→ EXERCISE
Set down exactly the lines in the records below that run from the line with "session_by_token h (sys_db (w_sys w))" to the line with "handler st_touch with (wok_handler", inclusive, and nothing more.
─── PROVIDED RECORDS
(** The tenth message, when the session is gone. *)
Lemma check_closes san jwt K rb sq p raw h w :
  wok K rb sq w -> conn_has p (fun c => cl_msgCount c = 9 /\ cl_tokenHash c = h) w -> h <> "" ->
  session_by_token h (sys_db (w_sys w)) = None ->
  conn_has p (fun c => cl_sendClosed c = true) (receive san jwt p raw w).2.
Proof.
  intros Hw Hc Hh Hs. unfold receive, mbind, ST_bind. cbn [snd].
  pose proof (touch_db p w) as Hdb.
  assert (Ht : conn_has p (fun c => cl_msgCount c = 9 /\ cl_tokenHash c = h) (touch p w).2).
  { revert w Hw Hc Hs Hdb. intros w _ Hc _ _. revert w Hc.
    change (stable (conn_has p (fun c => cl_msgCount c = 9 /\ cl_tokenHash c = h)) (touch p)).
    handler st_touch with (has_handler p _ (counter_pred 9 h) p). }
  assert (Hw1 : wok K rb sq (touch p w).2).
  { revert w Hw Hc Hs Hdb Ht. intros w Hw _ _ _ _. revert w Hw. change (stable (wok K rb sq) (touch p)).
    handler st_touch with (wok_handler K rb sq p). }
  destruct Ht as (c & Hc1 & [Hn Hth] & Hp). set (w1 := (touch p w).2) in *.
  unfold handleMessage, mbind, ST_bind. cbn [fst snd]. rewrite (count_eq p w1 c Hc1), Hn. cbn [fst snd].
  change (SessionCheckInterval <=? wrap_int64 (9 + 1)) with true. cbv iota.
  set (w2 := w_set_conns _ w1).
  assert (Hw2 : wok K rb sq w2).
  { apply wok_alter; [done|]. intros c0 _ [C1 C2 C3 C4]. split; [|done]. split; simpl; try done. }
  assert (Hc2 : w_conns w2 !! p = Some (cl_set_msgCount 0 c))
    by (unfold w2; cbn [w_conns w_set_conns]; by rewrite lookup_alter_eq, Hc1).
  assert (Hkick : (session_alive p w2).1 = false /\
    conn_has p (fun c => cl_sendClosed c = true) (session_alive p w2).2).
  { unfold session_alive, conn, gets, mbind, ST_bind. cbn [fst snd].
    assert (conn_of w2 p = cl_set_msgCount 0 c) as -> by (unfold conn_of; by rewrite Hc2).
    cbn [cl_tokenHash cl_set_msgCount]. rewrite Hth.
    destruct (String.eqb_spec h ""); [done|].
    set (q := sys (GetSessionWithBanStatus h) w2).
    assert (Hq : wok K rb sq q.2 /\ w_conns q.2 = w_conns w2 /\ w_next q.2 = w_next w2).
    { split; [|done]. eapply pr_read; [apply wok_process|auto with ws_db|done]. }
    assert (Hr : (exists e, q.1 = inl e) \/ q.1 = inr None).
    { unfold q, sys, GetSessionWithBanStatus. cbn [fst].
      match goal with |- context [query ?f ?s] => destruct (query_cases f s) as [_ [H|H]] end;
        [by left|right]. rewrite H. change (sys_db (w_sys w2)) with (sys_db (w_sys w1)).
      by rewrite Hdb, Hs. }
    destruct Hq as (Hq1 & Hq2 & Hq3).
    assert (Hk : conn_has p (fun c => cl_sendClosed c = true) (kickClient p q.2).2).
    { eapply kick_closes; [exact Hq1|]. exists (cl_set_msgCount 0 c). by rewrite Hq2, Hq3. }
    destruct Hr as [[e He]|He]; rewrite He; by split. }
  destruct Hkick as [-> Hk]. exact Hk.
Qed.

Definition from_conn (p : Z) (e : event) : bool :=
  match e with EvReceive q _ => q =? p | _ => false end.

Section revoke.
Context (san : string -> string) (jwt : Grant -> option string).
Local Notation run := (run san jwt).

Lemma revoked_run p h es : h <> "" -> forall n L w,
  hub_inv L w -> conn_has p (fun c => cl_msgCount c = n /\ cl_tokenHash c = h) w -> 0 <= n < 10 ->
  (forall es1 es2, es = (es1 ++ es2)%list -> session_by_token h (sys_db (w_sys (run es1 w).2)) = None) ->
  10 - n <= Z.of_nat (countb (from_conn p) es) ->
  conn_has p (fun c => cl_sendClosed c = true) (run es w).2.
Proof.
  intros Hh. induction es as [|e es IH]; intros n L w Hinv Hc Hn Hs Hcount.
  { rewrite countb_nil in Hcount. lia. }
  assert (Hs' : forall es1 es2, es = (es1 ++ es2)%list ->
    session_by_token h (sys_db (w_sys (run es1 (run_event san jwt e w).2).2)) = None)
    by (intros es1 es2 ->; by apply (Hs (e :: es1) es2)).
  change (run (e :: es) w).2 with (run es (run_event san jwt e w).2).2.
  pose proof (run_event_inv san jwt L e w Hinv) as Hinv'.
  destruct (from_conn p e) eqn:He.
  - destruct e as [| q raw | | | | | | | | | | |]; try done. simpl in He. apply Z.eqb_eq in He as ->.
    assert (Hcount' : 9 - n <= Z.of_nat (countb (from_conn p) es)).
    { change (EvReceive p raw :: es) with ([EvReceive p raw] ++ es)%list in Hcount.
      rewrite countb_app in Hcount. unfold countb at 1 in Hcount. simpl in Hcount.
      rewrite Z.eqb_refl in Hcount. simpl in Hcount. lia. }
    destruct (decide (n = 9)) as [->|Hn9].
    + apply has_run; [apply closed_pred|done|].
      destruct Hinv as (rb & _ & Hw). eapply check_closes; try done. by apply (Hs [] (EvReceive p raw :: es)).
    + apply (IH (n + 1) _ _ Hinv'); [|lia|done|lia]. apply receive_counts; [done|lia].
  - assert (Hcount' : 10 - n <= Z.of_nat (countb (from_conn p) es)).
    { change (e :: es) with ([e] ++ es)%list in Hcount. rewrite countb_app in Hcount.
      unfold countb at 1 in Hcount. simpl in Hcount. rewrite He in Hcount. simpl in Hcount. lia. }
    apply (IH n _ _ Hinv'); try done. apply has_event; [apply counter_pred| |done].
    intros raw ->. simpl in He. by rewrite Z.eqb_refl in He.
Qed.
End revoke.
──────
→ ANSWER SECTION
  session_by_token h (sys_db (w_sys w)) = None ->
  conn_has p (fun c => cl_sendClosed c = true) (receive san jwt p raw w).2.
Proof.
  intros Hw Hc Hh Hs. unfold receive, mbind, ST_bind. cbn [snd].
  pose proof (touch_db p w) as Hdb.
  assert (Ht : conn_has p (fun c => cl_msgCount c = 9 /\ cl_tokenHash c = h) (touch p w).2).
  { revert w Hw Hc Hs Hdb. intros w _ Hc _ _. revert w Hc.
    change (stable (conn_has p (fun c => cl_msgCount c = 9 /\ cl_tokenHash c = h)) (touch p)).
    handler st_touch with (has_handler p _ (counter_pred 9 h) p). }
  assert (Hw1 : wok K rb sq (touch p w).2).
  { revert w Hw Hc Hs Hdb Ht. intros w Hw _ _ _ _. revert w Hw. change (stable (wok K rb sq) (touch p)).
    handler st_touch with (wok_handler K rb sq p). }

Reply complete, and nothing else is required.